-------- Data for the task
(* ===== verification/WorkerSpec.v ===== *)
(** * What the worker repository guarantees

    Specifications of the operations of [WorkerRepo], proved over every reply a
    lawful Redis server may give (errors included) and stated for every server. *)

From S2P Require Import Prelude GoStd Redis Keys Types Codec Lock Env WorkerRepo.

Local Open Scope Z_scope.
Set Default Proof Using "Type".

(** ** Stored workers *)

Section worker_spec.
Context {FMT : GoFmt} {MS : Mapstructure} {JSON : JsonRequests}.
Context {MSL : MapstructureLaws MS}.
Context (config : WorkerRepoConfig).

(** The worker a state key decodes to; [None] when the key is not a hash. *)
Definition stored_at (d : rdb) (key : string) : option Worker :=
  h ← as_hash (kv d !! key); Some (to_struct h (zeroWorker (last_segment key))).

Definition stored (d : rdb) (id : string) : option Worker :=
  stored_at d (SchedulerWorkerState id).

Lemma stored_eq_except ks d d' id :
  eq_except ks d d' -> SchedulerWorkerState id ∉ ks -> stored d' id = stored d id.
Proof. intros H Hk. unfold stored, stored_at. by rewrite (eq_except_kv _ _ _ _ H Hk). Qed.

Lemma stored_ok d id w : stored d id = Some w -> worker_ok w /\ w_ActiveContainers w = [].
Proof. intros (h & _ & [= <-])%bind_Some. apply to_struct_worker_ok. Qed.

Lemma stored_worker_id w : w_ActiveContainers w = [] -> stored_worker w = w.
Proof. destruct w. simpl. by intros ->. Qed.

(** Writing a worker's hash and reading it back. *)
Lemma stored_hset d id w d' r :
  worker_ok w -> w_ActiveContainers w = [] ->
  rsem (CHSet (SchedulerWorkerState id) (to_slice w)) d r d' -> stored d' id = Some w.
Proof.
  intros Hok Hac (h & _ & Hh & ->). unfold stored, stored_at, set_kv. cbn [kv].
  rewrite lookup_insert_eq.
  change (Some (to_struct (hset_fields (to_slice w) h)
    (zeroWorker (last_segment (SchedulerWorkerState id)))) = Some w).
  by rewrite worker_hash_roundtrip, stored_worker_id.
Qed.

Lemma wp_getWorkerFromKey key Q d L :
  (forall w, stored_at d key = Some w -> Q (inr w) d L) ->
  Q (inl (EMsg "failed to get worker")) d L ->
  wp (getWorkerFromKey key) Q d L.
Proof.
  intros H1 H2. unfold getWorkerFromKey. wp_bind. wp_call.
  - destruct H as [Hh ->]. simpl. apply H1. unfold stored_at. by rewrite Hh.
  - assert (d' = d) as -> by (destruct H as [->|(? & _ & ->)]; done). done.
Qed.

(** ** Capacity updates *)

Definition bump_version (w : Worker) : Worker :=
  set_w_ResourceVersion (wrap_i64 (w_ResourceVersion w + 1)) w.

(** The fields that a capacity update leaves alone. *)
Definition same_identity (w w' : Worker) : Prop :=
  w_Id w = w_Id w' /\ w_Status w = w_Status w' /\ w_TotalCpu w = w_TotalCpu w' /\
  w_TotalMemory w = w_TotalMemory w' /\ w_TotalGpuCount w = w_TotalGpuCount w' /\
  w_Gpu w = w_Gpu w' /\ w_PoolName w = w_PoolName w' /\ w_MachineId w = w_MachineId w' /\
  w_RequiresPoolSelector w = w_RequiresPoolSelector w' /\ w_Priority w = w_Priority w' /\
  w_Preemptable w = w_Preemptable w' /\ w_BuildVersion w = w_BuildVersion w' /\
  w_ActiveContainers w = w_ActiveContainers w' /\ w_Runtime w = w_Runtime w'.

(** A capacity update, field by field: the amounts of the request are given back or
    taken, in the arithmetic of the fields; GPUs only when the request names a type. *)
Definition moved (t : CapacityUpdateType) (req : ContainerRequest) (w w' : Worker) : Prop :=
  let gpus := if String.eqb (cr_Gpu req) "" then 0 else cr_GpuCount req in
  same_identity w' w /\ w_ResourceVersion w' = wrap_i64 (w_ResourceVersion w + 1) /\
  match t with
  | AddCapacity =>
      w_FreeCpu w' = wrap_i64 (w_FreeCpu w + cr_Cpu req) /\
      w_FreeMemory w' = wrap_i64 (w_FreeMemory w + cr_Memory req) /\
      w_FreeGpuCount w' = wrap_u32 (w_FreeGpuCount w + gpus)
  | RemoveCapacity =>
      w_FreeCpu w' = wrap_i64 (w_FreeCpu w - cr_Cpu req) /\ 0 <= w_FreeCpu w' /\
      w_FreeMemory w' = wrap_i64 (w_FreeMemory w - cr_Memory req) /\ 0 <= w_FreeMemory w' /\
      w_FreeGpuCount w' = wrap_u32 (w_FreeGpuCount w - gpus)
  | InvalidCapacityUpdate _ => False
  end.

Lemma updated_capacity_ok w req t w' :
  worker_ok w -> updated_capacity w req t = inr w' ->
  worker_ok (bump_version w') /\ w_ActiveContainers w' = w_ActiveContainers w /\
  w_ResourceVersion w' = w_ResourceVersion w.
Proof.
  unfold worker_ok, updated_capacity. intros H E.
  destruct t; repeat case_match; simplify_eq; simpl;
    repeat split; try apply H; try apply wrap_i_range; try apply wrap_u_range; lia.
Qed.

(** The arithmetic of the code is [moved]. *)
Lemma updated_moved w req t upd :
  worker_ok w -> updated_capacity w req t = inr upd -> moved t req w (bump_version upd).
Proof.
  unfold worker_ok, updated_capacity, moved, same_identity. intros (_ & _ & _ & _ & _ & Og & _) E.
  destruct t; [| |done]; destruct (String.eqb (cr_Gpu req) ""); simpl in *; repeat case_match; simplify_eq;
    simpl; rewrite ?Z.add_0_r, ?Z.sub_0_r, ?(wrap_u_id 32 (w_FreeGpuCount w)) by (done || apply Og);
    repeat match goal with H : _ || _ = false |- _ => apply orb_false_iff in H as [? ?] end;
    rewrite ?Z.ltb_ge in *; tauto.
Qed.

(** The effect of [UpdateWorkerCapacity] on the stored worker. *)
Definition capacity_applied (worker : Worker) (req : ContainerRequest) (t : CapacityUpdateType)
    (d d' : rdb) : Prop :=
  exists cur new,
    stored d (w_Id worker) = Some cur /\
    w_ResourceVersion cur = w_ResourceVersion worker /\
    moved t req cur new /\
    stored d' (w_Id worker) = Some new.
----------------
Exercise brief: Among the lines of the material above, find those with the word "ContainerRequest". Copy each one.

Response:
Definition moved (t : CapacityUpdateType) (req : ContainerRequest) (w w' : Worker) : Prop :=
Definition capacity_applied (worker : Worker) (req : ContainerRequest) (t : CapacityUpdateType)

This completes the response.